The problem of mixed‑up product shelves

Large e‑commerce platforms list millions of items and typically arrange them by function: "baking mix" or "snack," rather than wheat, buckwheat, or corn. As a result, two flours made from the same grain can end up in different categories, while products with different ingredients may be placed together because they are used for similar purposes. This is convenient for shoppers but a headache for merchants and analysts who want to track sales or quality by raw material. Existing automatic classification methods mostly copy the platform’s own labels and require many manually tagged examples, which is expensive and still does not solve the ingredient‑based view that businesses need.

Figure 1
Figure 1.

Building a smart map of product ingredients

The researchers tackled this by first asking domain experts to design a structured "map" of the flour world, called a domain ontology. In plain terms, this is a careful list of flour types—such as wheat, whole wheat, corn, buckwheat, rice, and glutinous rice—and the key traits that distinguish them, including raw grain, gluten strength, quality grade, brand, and place of origin. From real product pages on several Chinese platforms, the team then harvested thousands of concrete phrases that match those traits, such as brand names or typical wording for origin. They relied on pattern‑matching rules and a distance measure between strings to catch near‑miss spellings and synonyms, like slightly different names for the same type of flour, and folded them into a domain‑specific word list.

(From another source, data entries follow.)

Lemma connect_pairs_other pairs (l : gmap nat nat) a b :
  symmetric l → l !! a = Some b → l !! b = Some a →
  a ∉ pairs.*1 ++ pairs.*2 → b ∉ pairs.*1 ++ pairs.*2 →
  connect_pairs pairs l !! a = Some b ∧ connect_pairs pairs l !! b = Some a.
Proof.
  unfold connect_pairs. revert l.
  induction pairs as [|[p c] pairs IH]; intros l Hl Hab Hba Ha Hb; simpl; [done|].
  simpl in Ha, Hb.
  apply not_elem_of_cons in Ha as [? Ha], Hb as [? Hb].
  rewrite not_elem_of_app in Ha, Hb. destruct Ha as [Ha1 Ha2], Hb as [Hb1 Hb2].
  apply not_elem_of_cons in Ha2 as [? Ha2], Hb2 as [? Hb2].
  apply IH.
  - by apply connect_to_symmetric.
  - by apply connect_to_other.
  - by apply connect_to_other.
  - rewrite not_elem_of_app. done.
  - rewrite not_elem_of_app. done.
Qed.

Lemma connect_pairs_lookup pairs (l : gmap nat nat) p c :
  symmetric l → NoDup (pairs.*1 ++ pairs.*2) → (p, c) ∈ pairs →
  connect_pairs pairs l !! p = Some c ∧ connect_pairs pairs l !! c = Some p.
Proof.
  revert l. induction pairs as [|[p0 c0] pairs IH]; intros l Hl Hnd Hin.
  - by apply elem_of_nil in Hin.
  - simpl in Hnd. apply NoDup_cons in Hnd as [Hp0 Hnd].
    assert (NoDup (pairs.*1 ++ pairs.*2) ∧ (c0 ∉ pairs.*1 ++ pairs.*2) ∧ p0 ≠ c0)
      as (Hnd' & Hc0 & Hne).
    { rewrite NoDup_app in Hnd. destruct Hnd as (H1 & H2 & H3).
      apply NoDup_cons in H3 as [H3 H4].
      split; [|split].
      - apply NoDup_app. split; [done|]. split; [|done].
        intros x Hx Hx'. apply (H2 x Hx). by right.
      - rewrite not_elem_of_app. split; [|done].
        intros Hx. apply (H2 c0 Hx). by left.
      - intros ->. apply Hp0. apply elem_of_app. right. by left. }
    assert (p0 ∉ pairs.*1 ++ pairs.*2) as Hp0'.
    { intros Hx. apply Hp0. apply elem_of_app in Hx as [Hx|Hx];
        apply elem_of_app; [by left|right; by right]. }
    apply elem_of_cons in Hin as [[= -> ->]|Hin].
    + destruct (connect_to_lookup l p0 c0 Hne) as [H1 H2].
      change (connect_pairs ((p0, c0) :: pairs) l)
        with (connect_pairs pairs (connect_to p0 c0 l)).
      apply connect_pairs_other; try done. by apply connect_to_symmetric.
    + change (connect_pairs ((p0, c0) :: pairs) l)
        with (connect_pairs pairs (connect_to p0 c0 l)).
      apply IH; [by apply connect_to_symmetric|done|done].
Qed.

Letting the data label itself

Next, the authors adapted the idea of self‑supervised learning: instead of asking humans to tag every sample, they let the data create many of its own labels. Using their ontology and word list, they wrote rules that say how ingredient attributes should line up with a category. If a product’s details clearly mention corn as the main grain and other traits match the corn‑flour profile, the system treats that listing as a "standard" example of corn flour and automatically accepts its category label. Listings whose attributes clash with the expert rules, or that are too vague, are treated as "non‑standard" and kept aside as unlabeled cases. In this way, the model harvests thousands of clean training examples directly from messy catalog data without manual inspection.

Figure 2
Figure 2.

Teaching the classifier to recognize raw materials

With the standard examples in hand, the system turns each product’s text into machine‑readable features. It uses a powerful language model, originally developed for Chinese text, to pull out important entities such as brands, ingredient names, and places of origin, and adds these to the domain word list. A tokenizer then breaks product titles and descriptions into meaningful chunks, removes common filler words, and builds a numerical profile of how distinctive each term is across the dataset. Classic machine‑learning classifiers are trained on these profiles and the automatically assigned ingredient categories. The authors tested several algorithms on more than 18,000 flour listings and found that a logistic regression model, a relatively simple method, delivered the best balance of speed and accuracy.

How well the system works—and why it beats general AI

On flour data collected from major Chinese platforms, the ingredient‑based classifier achieved about 91 percent accuracy overall. It was particularly strong at recognizing common flours, such as standard wheat and glutinous rice flour, and still performed reasonably well on trickier categories like buckwheat and corn, where products often blend grains. Adding the domain‑specific word list clearly improved results compared with using only off‑the‑shelf text features. The team also compared their method with a large general‑purpose language model asked to do the same task without prior training on the dataset. That zero‑shot model lagged behind, especially on rarer flour types, underscoring the advantage of combining expert knowledge with targeted machine learning rather than relying solely on broad but shallow language understanding.

What this means for online shopping and beyond

In simple terms, the study shows that e‑commerce platforms can automatically regroup items by what they are made of, not just what they are used for. By encoding expert knowledge about ingredients into a reusable map and letting product pages label themselves, the approach sharply cuts the need for manual tagging while maintaining high accuracy. For merchants and analysts, this opens the door to cleaner sales statistics, better quality control, and more precise responses to issues like allergen tracking or nutrition trends. Although demonstrated on flour, the recipe—expert‑built ontologies plus self‑labeling rules and lightweight classifiers—could be adapted to many other product categories wherever the raw materials truly matter.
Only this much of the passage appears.